| Exercise directions |
From the records below, copy out exactly the lines from the one containing "(** ** Upload queue controller *)" to the one containing "Definition MAX_FILE_SIZE : Z", both included. Add nothing else.

| Data supplied |
┄┄┄┄┄┄

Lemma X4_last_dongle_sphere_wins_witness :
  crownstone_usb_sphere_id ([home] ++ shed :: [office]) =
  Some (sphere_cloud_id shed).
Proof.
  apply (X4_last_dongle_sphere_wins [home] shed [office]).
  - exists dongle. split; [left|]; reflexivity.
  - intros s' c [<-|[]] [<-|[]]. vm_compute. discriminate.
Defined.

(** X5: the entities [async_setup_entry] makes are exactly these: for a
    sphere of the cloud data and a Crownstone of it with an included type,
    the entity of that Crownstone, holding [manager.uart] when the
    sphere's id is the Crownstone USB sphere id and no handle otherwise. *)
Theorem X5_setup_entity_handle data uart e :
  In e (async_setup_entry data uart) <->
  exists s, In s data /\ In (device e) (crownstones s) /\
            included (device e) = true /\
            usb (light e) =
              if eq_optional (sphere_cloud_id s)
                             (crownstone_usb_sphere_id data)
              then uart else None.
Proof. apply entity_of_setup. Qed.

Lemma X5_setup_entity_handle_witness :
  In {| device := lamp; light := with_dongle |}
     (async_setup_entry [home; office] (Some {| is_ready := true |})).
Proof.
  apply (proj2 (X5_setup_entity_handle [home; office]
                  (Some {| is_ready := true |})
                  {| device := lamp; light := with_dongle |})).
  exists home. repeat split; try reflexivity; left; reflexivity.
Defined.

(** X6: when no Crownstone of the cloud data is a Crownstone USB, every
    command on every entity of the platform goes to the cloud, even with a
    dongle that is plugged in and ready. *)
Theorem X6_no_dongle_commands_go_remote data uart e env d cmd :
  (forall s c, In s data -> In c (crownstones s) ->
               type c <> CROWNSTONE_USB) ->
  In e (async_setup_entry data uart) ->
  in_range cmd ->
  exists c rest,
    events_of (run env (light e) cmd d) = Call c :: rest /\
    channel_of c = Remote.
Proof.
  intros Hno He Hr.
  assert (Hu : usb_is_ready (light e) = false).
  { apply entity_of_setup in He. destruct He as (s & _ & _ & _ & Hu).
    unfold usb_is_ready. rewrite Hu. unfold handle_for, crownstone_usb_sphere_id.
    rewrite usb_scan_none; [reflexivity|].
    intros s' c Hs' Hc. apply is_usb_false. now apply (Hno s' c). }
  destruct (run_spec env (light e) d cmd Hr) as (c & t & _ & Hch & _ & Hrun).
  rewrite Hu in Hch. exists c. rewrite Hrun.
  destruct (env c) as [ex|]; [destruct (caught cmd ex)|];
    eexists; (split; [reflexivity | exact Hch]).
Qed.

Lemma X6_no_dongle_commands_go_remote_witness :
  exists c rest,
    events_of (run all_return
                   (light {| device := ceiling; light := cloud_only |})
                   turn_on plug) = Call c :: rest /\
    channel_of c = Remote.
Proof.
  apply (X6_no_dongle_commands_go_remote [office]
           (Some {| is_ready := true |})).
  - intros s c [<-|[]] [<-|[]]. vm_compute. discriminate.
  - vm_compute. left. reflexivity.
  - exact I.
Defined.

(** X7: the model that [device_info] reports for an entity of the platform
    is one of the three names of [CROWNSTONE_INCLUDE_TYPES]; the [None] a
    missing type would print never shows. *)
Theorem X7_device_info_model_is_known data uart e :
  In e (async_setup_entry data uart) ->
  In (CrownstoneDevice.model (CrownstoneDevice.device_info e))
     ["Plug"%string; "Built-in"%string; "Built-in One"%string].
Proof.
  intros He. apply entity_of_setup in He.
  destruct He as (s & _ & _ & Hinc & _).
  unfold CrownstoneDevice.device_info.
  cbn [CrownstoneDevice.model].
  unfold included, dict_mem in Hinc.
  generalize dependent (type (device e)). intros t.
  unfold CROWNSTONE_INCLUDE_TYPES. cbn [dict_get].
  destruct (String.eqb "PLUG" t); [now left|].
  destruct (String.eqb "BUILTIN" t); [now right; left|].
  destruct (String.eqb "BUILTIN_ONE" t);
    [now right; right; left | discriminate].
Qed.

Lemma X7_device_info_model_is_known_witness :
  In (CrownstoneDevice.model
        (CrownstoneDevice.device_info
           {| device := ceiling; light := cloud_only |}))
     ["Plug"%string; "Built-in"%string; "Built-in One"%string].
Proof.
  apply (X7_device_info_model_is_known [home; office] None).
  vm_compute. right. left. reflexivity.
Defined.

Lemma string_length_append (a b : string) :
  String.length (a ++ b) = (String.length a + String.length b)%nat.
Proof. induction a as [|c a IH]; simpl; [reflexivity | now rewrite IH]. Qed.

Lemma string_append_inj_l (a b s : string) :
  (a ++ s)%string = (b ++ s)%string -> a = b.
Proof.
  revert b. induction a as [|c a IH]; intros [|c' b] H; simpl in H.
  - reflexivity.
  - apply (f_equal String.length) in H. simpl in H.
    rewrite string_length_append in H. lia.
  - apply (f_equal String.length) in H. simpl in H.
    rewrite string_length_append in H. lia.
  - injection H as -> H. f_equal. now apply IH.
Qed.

┄┄┄┄┄┄

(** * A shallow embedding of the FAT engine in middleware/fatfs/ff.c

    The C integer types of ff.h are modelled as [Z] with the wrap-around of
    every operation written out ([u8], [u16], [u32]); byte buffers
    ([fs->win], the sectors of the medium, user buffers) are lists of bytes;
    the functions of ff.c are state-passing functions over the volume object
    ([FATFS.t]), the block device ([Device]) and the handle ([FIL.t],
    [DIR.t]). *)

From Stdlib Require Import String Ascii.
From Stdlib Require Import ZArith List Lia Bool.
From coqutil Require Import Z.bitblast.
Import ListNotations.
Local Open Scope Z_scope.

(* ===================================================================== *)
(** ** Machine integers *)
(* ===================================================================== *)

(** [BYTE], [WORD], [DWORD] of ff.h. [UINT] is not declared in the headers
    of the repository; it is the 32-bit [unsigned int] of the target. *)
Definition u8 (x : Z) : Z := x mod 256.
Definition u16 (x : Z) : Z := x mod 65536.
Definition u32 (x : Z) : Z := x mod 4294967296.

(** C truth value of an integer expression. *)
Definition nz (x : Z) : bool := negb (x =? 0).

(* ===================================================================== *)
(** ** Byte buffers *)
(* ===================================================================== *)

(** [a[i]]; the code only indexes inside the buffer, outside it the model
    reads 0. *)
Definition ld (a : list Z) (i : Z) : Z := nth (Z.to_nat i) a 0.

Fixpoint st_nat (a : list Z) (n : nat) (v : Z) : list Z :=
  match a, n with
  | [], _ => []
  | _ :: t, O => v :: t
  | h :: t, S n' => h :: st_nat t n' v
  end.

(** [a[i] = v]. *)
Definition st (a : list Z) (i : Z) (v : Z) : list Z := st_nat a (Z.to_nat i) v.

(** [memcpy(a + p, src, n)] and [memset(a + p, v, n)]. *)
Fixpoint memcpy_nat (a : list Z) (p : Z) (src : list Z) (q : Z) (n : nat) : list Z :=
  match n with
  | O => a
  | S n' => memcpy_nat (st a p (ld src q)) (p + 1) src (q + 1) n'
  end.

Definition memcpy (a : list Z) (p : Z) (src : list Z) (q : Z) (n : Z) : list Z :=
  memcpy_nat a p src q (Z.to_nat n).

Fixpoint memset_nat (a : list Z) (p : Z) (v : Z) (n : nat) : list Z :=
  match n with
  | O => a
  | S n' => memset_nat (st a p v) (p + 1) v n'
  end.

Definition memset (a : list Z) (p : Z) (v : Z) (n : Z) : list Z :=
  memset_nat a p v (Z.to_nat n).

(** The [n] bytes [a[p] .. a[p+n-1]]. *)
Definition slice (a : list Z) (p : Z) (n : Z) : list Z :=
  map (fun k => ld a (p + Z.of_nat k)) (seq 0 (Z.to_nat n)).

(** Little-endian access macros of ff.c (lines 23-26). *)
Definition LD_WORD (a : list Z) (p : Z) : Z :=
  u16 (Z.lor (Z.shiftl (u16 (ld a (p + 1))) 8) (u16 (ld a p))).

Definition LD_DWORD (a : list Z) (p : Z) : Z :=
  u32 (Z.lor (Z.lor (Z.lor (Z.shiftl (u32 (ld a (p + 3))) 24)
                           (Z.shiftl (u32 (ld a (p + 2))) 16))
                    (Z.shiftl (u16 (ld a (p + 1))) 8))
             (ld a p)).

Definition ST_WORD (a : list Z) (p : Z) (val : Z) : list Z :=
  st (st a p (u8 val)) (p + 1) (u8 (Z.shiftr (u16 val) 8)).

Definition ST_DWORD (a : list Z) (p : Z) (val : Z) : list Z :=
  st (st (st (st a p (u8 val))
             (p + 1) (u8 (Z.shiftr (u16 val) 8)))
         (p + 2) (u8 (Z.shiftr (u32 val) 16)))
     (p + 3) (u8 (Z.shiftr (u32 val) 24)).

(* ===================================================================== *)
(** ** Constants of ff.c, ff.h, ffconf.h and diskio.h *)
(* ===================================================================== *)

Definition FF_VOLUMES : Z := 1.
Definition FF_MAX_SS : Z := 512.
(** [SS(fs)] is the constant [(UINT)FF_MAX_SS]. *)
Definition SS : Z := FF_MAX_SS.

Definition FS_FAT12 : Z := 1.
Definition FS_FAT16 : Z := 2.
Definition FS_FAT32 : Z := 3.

┄┄┄┄┄┄

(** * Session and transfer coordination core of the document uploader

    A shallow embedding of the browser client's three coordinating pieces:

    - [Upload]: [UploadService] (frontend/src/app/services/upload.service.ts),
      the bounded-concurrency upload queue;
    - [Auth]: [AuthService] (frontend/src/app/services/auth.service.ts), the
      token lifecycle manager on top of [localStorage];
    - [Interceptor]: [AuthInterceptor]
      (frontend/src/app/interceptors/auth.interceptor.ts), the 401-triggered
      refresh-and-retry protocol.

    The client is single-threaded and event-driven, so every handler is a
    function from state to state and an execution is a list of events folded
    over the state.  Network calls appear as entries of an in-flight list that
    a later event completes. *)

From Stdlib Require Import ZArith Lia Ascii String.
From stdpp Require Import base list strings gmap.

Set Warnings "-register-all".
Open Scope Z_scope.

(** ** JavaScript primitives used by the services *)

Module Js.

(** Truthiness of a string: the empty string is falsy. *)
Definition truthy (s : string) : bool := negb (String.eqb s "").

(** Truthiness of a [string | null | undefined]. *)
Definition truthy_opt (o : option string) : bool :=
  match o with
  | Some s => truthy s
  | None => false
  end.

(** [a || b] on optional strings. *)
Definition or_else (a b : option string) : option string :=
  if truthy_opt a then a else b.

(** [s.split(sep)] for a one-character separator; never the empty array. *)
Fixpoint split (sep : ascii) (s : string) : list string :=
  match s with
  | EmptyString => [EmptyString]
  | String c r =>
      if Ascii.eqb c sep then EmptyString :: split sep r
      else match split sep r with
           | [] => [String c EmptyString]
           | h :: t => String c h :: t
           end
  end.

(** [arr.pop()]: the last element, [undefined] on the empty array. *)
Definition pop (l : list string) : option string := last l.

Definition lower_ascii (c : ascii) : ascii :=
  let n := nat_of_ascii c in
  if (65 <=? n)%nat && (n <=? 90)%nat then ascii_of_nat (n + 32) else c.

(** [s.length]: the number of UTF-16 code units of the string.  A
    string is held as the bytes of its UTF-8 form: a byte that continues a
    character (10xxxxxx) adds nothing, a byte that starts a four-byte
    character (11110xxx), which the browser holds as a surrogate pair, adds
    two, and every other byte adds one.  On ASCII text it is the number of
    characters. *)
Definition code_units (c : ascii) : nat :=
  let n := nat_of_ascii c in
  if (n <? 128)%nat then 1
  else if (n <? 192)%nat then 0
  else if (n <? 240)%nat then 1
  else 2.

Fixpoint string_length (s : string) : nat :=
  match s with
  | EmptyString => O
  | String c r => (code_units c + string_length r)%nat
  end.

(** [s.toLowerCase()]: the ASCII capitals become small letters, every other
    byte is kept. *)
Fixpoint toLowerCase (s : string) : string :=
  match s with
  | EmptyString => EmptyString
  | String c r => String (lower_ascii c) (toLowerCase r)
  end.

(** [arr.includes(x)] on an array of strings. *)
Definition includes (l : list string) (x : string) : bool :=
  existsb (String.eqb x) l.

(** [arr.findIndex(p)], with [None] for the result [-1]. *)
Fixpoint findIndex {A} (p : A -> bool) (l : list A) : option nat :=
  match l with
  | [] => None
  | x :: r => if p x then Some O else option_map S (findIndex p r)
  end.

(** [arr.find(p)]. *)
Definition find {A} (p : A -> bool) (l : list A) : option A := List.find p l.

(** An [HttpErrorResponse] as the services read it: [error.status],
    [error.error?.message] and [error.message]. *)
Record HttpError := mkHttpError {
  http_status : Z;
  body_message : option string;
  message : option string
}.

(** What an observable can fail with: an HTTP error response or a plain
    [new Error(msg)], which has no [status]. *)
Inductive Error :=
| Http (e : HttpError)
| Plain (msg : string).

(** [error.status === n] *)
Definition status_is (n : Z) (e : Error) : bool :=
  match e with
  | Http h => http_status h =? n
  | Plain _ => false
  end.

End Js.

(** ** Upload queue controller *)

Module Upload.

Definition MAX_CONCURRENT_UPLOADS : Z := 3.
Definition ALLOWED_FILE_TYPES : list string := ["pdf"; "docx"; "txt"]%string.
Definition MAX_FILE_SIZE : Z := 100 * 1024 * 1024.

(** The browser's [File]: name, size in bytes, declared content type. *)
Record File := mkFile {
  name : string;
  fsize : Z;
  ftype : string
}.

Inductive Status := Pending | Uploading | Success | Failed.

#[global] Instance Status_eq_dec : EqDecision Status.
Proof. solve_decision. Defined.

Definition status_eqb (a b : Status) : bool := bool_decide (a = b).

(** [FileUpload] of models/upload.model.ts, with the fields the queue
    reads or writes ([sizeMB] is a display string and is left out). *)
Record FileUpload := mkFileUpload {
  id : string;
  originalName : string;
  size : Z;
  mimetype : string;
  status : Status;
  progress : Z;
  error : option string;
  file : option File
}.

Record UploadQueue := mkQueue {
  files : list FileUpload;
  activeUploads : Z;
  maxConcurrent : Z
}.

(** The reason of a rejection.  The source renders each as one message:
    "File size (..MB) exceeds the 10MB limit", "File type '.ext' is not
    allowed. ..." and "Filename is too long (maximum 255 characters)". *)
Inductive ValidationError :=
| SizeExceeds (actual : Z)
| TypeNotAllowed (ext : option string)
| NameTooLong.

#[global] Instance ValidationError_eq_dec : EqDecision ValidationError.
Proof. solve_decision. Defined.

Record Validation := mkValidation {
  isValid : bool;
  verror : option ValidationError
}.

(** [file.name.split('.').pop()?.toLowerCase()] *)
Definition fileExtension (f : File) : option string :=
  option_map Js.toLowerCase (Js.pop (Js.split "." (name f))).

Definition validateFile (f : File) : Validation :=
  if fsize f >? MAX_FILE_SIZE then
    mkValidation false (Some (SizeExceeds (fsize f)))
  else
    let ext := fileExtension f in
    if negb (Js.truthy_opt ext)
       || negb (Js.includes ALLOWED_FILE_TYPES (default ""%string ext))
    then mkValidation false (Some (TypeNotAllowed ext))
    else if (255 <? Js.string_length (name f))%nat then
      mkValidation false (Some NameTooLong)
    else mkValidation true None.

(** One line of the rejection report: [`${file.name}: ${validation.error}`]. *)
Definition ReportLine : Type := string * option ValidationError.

┄┄┄┄┄┄

| Output below |
(** ** Upload queue controller *)

Module Upload.

Definition MAX_CONCURRENT_UPLOADS : Z := 3.
Definition ALLOWED_FILE_TYPES : list string := ["pdf"; "docx"; "txt"]%string.
Definition MAX_FILE_SIZE : Z := 100 * 1024 * 1024.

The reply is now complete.